[Stored data entries]
====

Lemma write_images_set b b' ms m f :
  NoDup (paths_of ms) → m ∈ ms → write_images b ms (set_file (mu_Path m) (image b' m) f) = write_images b ms f.
Proof.
  intros Hnd Hm. apply write_images_agree; [done|]. intros p Hp. apply set_file_other. intros <-.
  apply Hp. by apply list_elem_of_fmap_2.
Qed.

Lemma write_images_twice b b' ms f : NoDup (paths_of ms) → write_images b ms (write_images b' ms f) = write_images b ms f.
Proof. intros Hnd. apply write_images_agree; [done|]. intros p Hp. by rewrite write_images_off. Qed.

Lemma write_images_perm b ms ms' f : ms ≡ₚ ms' → NoDup (paths_of ms) → write_images b ms f = write_images b ms' f.
Proof.
  intros Hp Hnd. assert (NoDup (paths_of ms')) by (unfold paths_of; by rewrite <-Hp).
  apply map_eq. intros p. destruct (decide (p ∈ paths_of ms)) as [Hin|Hin].
  - unfold paths_of in Hin. apply list_elem_of_fmap in Hin as (m & -> & Hm).
    rewrite !write_images_on; [done|done|by rewrite <-Hp|done|done].
  - rewrite !write_images_off; [done| |done]. unfold paths_of in *. by rewrite <-Hp.
Qed.

(** Writing back what is there changes nothing. *)
Lemma write_images_before ms f :
  NoDup (paths_of ms) → (∀ m, m ∈ ms → mu_Before m = f !! mu_Path m) → write_images false ms f = f.
Proof.
  intros Hnd Hb. apply map_eq. intros p. destruct (decide (p ∈ paths_of ms)) as [Hin|Hin].
  - unfold paths_of in Hin. apply list_elem_of_fmap in Hin as (m & -> & Hm).
    rewrite write_images_on by done. by apply Hb.
  - by apply write_images_off.
Qed.

(** ** What a disk stands for *)

Definition Settled : Type := Files * gmap string transactionResultRecord.

Definition record_of (j : transactionJournal) : transactionResultRecord := MkResultRecord (j_Fingerprint j) (j_Result j).

(** A recovery that meets the journal [j]. *)
Definition settle_journal (j : transactionJournal) (s : Settled) : Settled :=
  (write_images (committed j) (j_Mutations j) s.1,
   if committed j then match s.2 !! j_ID j with Some _ => s.2 | None => <[j_ID j := record_of j]> s.2 end else s.2).

Definition settle (d : Disk) : Settled :=
  foldl (λ s name, match dk_journals d !! name with Some j => settle_journal j s | None => s end)
    (dk_files d, dk_results d) (journal_names d).

(** A journal that recovery accepts, and a result, if it is filed already, that is the
    journal's own. *)
Record journal_ok (j : transactionJournal) (d : Disk) : Prop := {
  jo_valid : validateJournal (j_ID j) j = Ok tt;
  jo_stages : validateArtifactStages (j_ID j) (cr_Artifacts (j_Result j)) = Ok tt;
  jo_result r : committed j = true → dk_results d !! j_ID j = Some r → r = record_of j;
}.

(** At most one journal: [Commit] recovers before it writes its own. *)
Inductive disk_wf (d : Disk) : Prop :=
  | disk_idle : dk_journals d = ∅ → disk_wf d
  | disk_pending j : dk_journals d = {[j_ID j := j]} → journal_ok j d → disk_wf d.

(** The disk stands for [s]. *)
Definition stands (s : Settled) (d : Disk) : Prop := disk_wf d ∧ settle d = s.

Lemma journal_names_empty d : dk_journals d = ∅ → journal_names d = [].
Proof. unfold journal_names. by intros ->. Qed.

Lemma journal_names_one d id j : dk_journals d = {[id := j]} → journal_names d = [id].
Proof. unfold journal_names. intros ->. by rewrite map_to_list_singleton. Qed.

Lemma settle_idle d : dk_journals d = ∅ → settle d = (dk_files d, dk_results d).
Proof. intros Hd. unfold settle. by rewrite journal_names_empty. Qed.

Lemma settle_pending d j : dk_journals d = {[j_ID j := j]} → settle d = settle_journal j (dk_files d, dk_results d).
Proof. intros Hd. unfold settle. rewrite (journal_names_one d (j_ID j) j Hd), Hd. simpl. by rewrite lookup_singleton_eq. Qed.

====

Your task is to retype all of the records exactly.

**WORKED SOLUTION**
Lemma write_images_set b b' ms m f :
  NoDup (paths_of ms) → m ∈ ms → write_images b ms (set_file (mu_Path m) (image b' m) f) = write_images b ms f.
Proof.
  intros Hnd Hm. apply write_images_agree; [done|]. intros p Hp. apply set_file_other. intros <-.
  apply Hp. by apply list_elem_of_fmap_2.
Qed.

Lemma write_images_twice b b' ms f : NoDup (paths_of ms) → write_images b ms (write_images b' ms f) = write_images b ms f.
Proof. intros Hnd. apply write_images_agree; [done|]. intros p Hp. by rewrite write_images_off. Qed.

Lemma write_images_perm b ms ms' f : ms ≡ₚ ms' → NoDup (paths_of ms) → write_images b ms f = write_images b ms' f.
Proof.
  intros Hp Hnd. assert (NoDup (paths_of ms')) by (unfold paths_of; by rewrite <-Hp).
  apply map_eq. intros p. destruct (decide (p ∈ paths_of ms)) as [Hin|Hin].
  - unfold paths_of in Hin. apply list_elem_of_fmap in Hin as (m & -> & Hm).
    rewrite !write_images_on; [done|done|by rewrite <-Hp|done|done].
  - rewrite !write_images_off; [done| |done]. unfold paths_of in *. by rewrite <-Hp.
Qed.

(** Writing back what is there changes nothing. *)
Lemma write_images_before ms f :
  NoDup (paths_of ms) → (∀ m, m ∈ ms → mu_Before m = f !! mu_Path m) → write_images false ms f = f.
Proof.
  intros Hnd Hb. apply map_eq. intros p. destruct (decide (p ∈ paths_of ms)) as [Hin|Hin].
  - unfold paths_of in Hin. apply list_elem_of_fmap in Hin as (m & -> & Hm).
    rewrite write_images_on by done. by apply Hb.
  - by apply write_images_off.
Qed.

(** ** What a disk stands for *)

Definition Settled : Type := Files * gmap string transactionResultRecord.

Definition record_of (j : transactionJournal) : transactionResultRecord := MkResultRecord (j_Fingerprint j) (j_Result j).

(** A recovery that meets the journal [j]. *)
Definition settle_journal (j : transactionJournal) (s : Settled) : Settled :=
  (write_images (committed j) (j_Mutations j) s.1,
   if committed j then match s.2 !! j_ID j with Some _ => s.2 | None => <[j_ID j := record_of j]> s.2 end else s.2).

Definition settle (d : Disk) : Settled :=
  foldl (λ s name, match dk_journals d !! name with Some j => settle_journal j s | None => s end)
    (dk_files d, dk_results d) (journal_names d).

(** A journal that recovery accepts, and a result, if it is filed already, that is the
    journal's own. *)
Record journal_ok (j : transactionJournal) (d : Disk) : Prop := {
  jo_valid : validateJournal (j_ID j) j = Ok tt;
  jo_stages : validateArtifactStages (j_ID j) (cr_Artifacts (j_Result j)) = Ok tt;
  jo_result r : committed j = true → dk_results d !! j_ID j = Some r → r = record_of j;
}.

(** At most one journal: [Commit] recovers before it writes its own. *)
Inductive disk_wf (d : Disk) : Prop :=
  | disk_idle : dk_journals d = ∅ → disk_wf d
  | disk_pending j : dk_journals d = {[j_ID j := j]} → journal_ok j d → disk_wf d.

(** The disk stands for [s]. *)
Definition stands (s : Settled) (d : Disk) : Prop := disk_wf d ∧ settle d = s.

Lemma journal_names_empty d : dk_journals d = ∅ → journal_names d = [].
Proof. unfold journal_names. by intros ->. Qed.

Lemma journal_names_one d id j : dk_journals d = {[id := j]} → journal_names d = [id].
Proof. unfold journal_names. intros ->. by rewrite map_to_list_singleton. Qed.

Lemma settle_idle d : dk_journals d = ∅ → settle d = (dk_files d, dk_results d).
Proof. intros Hd. unfold settle. by rewrite journal_names_empty. Qed.

Lemma settle_pending d j : dk_journals d = {[j_ID j := j]} → settle d = settle_journal j (dk_files d, dk_results d).
Proof. intros Hd. unfold settle. rewrite (journal_names_one d (j_ID j) j Hd), Hd. simpl. by rewrite lookup_singleton_eq. Qed.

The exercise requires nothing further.